BEGIN PROVIDED MATERIAL

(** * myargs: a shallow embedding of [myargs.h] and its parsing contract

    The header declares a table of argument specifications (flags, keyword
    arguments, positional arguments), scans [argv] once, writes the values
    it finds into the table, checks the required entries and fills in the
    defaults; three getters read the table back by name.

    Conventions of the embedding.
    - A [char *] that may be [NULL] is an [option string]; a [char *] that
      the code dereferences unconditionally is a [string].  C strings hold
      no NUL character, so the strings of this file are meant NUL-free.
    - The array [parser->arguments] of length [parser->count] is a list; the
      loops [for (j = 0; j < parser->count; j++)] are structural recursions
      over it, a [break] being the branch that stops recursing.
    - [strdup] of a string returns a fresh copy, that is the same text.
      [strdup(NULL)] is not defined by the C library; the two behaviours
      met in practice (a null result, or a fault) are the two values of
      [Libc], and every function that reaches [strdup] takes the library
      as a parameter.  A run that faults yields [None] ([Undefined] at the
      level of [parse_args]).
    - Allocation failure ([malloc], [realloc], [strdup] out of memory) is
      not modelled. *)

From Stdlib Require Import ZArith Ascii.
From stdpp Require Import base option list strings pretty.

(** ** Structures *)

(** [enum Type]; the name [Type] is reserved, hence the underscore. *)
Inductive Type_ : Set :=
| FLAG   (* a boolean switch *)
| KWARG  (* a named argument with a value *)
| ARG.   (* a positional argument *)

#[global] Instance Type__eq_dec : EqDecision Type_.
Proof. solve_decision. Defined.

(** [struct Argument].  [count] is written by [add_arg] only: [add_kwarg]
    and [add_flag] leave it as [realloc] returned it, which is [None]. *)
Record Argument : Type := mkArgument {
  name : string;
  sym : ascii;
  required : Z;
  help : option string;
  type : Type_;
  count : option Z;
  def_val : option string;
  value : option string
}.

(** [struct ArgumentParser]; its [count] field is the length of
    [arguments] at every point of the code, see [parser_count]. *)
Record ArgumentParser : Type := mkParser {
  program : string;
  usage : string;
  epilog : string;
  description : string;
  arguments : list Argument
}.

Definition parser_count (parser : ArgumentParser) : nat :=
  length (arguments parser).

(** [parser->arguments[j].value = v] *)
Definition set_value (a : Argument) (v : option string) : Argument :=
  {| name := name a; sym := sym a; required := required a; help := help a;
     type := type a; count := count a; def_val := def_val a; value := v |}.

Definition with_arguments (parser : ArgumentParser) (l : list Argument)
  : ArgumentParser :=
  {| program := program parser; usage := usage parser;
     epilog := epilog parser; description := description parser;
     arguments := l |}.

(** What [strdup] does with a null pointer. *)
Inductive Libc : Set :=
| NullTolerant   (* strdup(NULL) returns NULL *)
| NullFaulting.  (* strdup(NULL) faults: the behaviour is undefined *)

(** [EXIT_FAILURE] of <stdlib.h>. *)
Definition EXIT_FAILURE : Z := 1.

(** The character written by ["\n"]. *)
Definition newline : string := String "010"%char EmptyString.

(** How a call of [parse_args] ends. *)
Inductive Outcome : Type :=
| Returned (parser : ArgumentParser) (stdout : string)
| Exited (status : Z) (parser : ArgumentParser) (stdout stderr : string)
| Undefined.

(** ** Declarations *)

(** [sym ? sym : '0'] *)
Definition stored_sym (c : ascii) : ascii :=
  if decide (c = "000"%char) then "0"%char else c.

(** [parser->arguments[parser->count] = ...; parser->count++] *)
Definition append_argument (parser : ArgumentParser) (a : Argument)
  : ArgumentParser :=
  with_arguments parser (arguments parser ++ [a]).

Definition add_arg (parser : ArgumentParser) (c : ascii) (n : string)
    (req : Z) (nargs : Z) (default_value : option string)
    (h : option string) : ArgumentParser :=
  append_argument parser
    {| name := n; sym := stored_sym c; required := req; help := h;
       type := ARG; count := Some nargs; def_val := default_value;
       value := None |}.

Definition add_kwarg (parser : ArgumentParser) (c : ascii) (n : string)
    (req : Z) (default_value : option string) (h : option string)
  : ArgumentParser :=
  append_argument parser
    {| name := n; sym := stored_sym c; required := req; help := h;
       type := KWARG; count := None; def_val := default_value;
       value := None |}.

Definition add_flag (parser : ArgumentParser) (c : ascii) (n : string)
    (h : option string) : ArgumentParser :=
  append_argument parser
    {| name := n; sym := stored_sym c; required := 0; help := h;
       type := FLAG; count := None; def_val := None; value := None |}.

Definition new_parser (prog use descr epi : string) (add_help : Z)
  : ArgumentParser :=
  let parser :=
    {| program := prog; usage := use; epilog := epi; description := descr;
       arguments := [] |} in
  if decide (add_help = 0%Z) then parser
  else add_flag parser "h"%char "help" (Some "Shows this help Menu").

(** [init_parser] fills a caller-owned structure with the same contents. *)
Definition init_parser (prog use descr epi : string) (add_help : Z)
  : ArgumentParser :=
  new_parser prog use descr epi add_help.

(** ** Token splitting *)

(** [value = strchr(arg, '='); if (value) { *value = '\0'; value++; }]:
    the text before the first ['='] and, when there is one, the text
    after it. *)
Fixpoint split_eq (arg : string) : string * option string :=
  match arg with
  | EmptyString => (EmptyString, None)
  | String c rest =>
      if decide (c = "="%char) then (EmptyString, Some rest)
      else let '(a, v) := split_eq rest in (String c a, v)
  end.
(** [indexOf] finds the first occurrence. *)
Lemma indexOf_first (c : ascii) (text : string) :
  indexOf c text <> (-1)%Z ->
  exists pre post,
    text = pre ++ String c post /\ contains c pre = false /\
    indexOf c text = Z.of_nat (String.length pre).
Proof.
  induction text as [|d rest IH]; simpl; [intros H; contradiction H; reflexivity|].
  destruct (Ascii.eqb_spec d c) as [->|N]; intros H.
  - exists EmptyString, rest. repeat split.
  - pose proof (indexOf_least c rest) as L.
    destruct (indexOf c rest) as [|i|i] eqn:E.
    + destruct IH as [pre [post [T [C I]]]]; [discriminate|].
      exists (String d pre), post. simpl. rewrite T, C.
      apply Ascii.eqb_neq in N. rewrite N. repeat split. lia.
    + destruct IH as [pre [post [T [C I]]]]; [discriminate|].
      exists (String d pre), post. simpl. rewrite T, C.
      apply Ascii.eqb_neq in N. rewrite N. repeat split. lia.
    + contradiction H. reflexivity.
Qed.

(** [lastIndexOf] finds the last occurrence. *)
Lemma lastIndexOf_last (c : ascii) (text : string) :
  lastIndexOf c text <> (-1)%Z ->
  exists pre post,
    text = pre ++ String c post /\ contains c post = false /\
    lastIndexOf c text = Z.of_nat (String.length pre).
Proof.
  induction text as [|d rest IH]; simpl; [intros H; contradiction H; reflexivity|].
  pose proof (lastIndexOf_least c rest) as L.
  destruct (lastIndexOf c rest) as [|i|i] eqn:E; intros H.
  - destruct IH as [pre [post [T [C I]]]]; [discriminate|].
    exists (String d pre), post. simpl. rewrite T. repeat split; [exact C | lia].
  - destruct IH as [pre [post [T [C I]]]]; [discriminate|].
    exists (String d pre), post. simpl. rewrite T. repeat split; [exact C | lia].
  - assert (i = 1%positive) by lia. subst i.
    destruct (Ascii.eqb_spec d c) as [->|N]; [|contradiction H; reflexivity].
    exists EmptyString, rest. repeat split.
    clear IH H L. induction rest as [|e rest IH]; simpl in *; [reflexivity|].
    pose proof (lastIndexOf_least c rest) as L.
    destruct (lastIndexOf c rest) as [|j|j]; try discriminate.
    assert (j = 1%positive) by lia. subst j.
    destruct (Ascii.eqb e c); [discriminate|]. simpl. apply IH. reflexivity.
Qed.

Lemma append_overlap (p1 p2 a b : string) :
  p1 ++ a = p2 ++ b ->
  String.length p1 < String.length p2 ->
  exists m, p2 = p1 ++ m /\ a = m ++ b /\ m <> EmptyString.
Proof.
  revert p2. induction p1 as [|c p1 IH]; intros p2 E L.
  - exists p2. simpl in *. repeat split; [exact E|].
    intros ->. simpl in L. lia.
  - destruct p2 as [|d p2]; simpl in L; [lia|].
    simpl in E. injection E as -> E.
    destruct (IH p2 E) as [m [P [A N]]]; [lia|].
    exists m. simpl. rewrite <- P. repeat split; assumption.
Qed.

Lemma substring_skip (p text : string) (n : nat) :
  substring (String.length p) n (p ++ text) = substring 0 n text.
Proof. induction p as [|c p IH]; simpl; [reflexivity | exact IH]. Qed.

END PROVIDED MATERIAL

WORK TO BE COMPLETED: Please reproduce, exactly as they appear above, the lines from the line containing "name : string;" up to and including the line containing "(** [parser->arguments[j].value = v] *)".

REPLY:
  name : string;
  sym : ascii;
  required : Z;
  help : option string;
  type : Type_;
  count : option Z;
  def_val : option string;
  value : option string
}.

(** [struct ArgumentParser]; its [count] field is the length of
    [arguments] at every point of the code, see [parser_count]. *)
Record ArgumentParser : Type := mkParser {
  program : string;
  usage : string;
  epilog : string;
  description : string;
  arguments : list Argument
}.

Definition parser_count (parser : ArgumentParser) : nat :=
  length (arguments parser).

(** [parser->arguments[j].value = v] *)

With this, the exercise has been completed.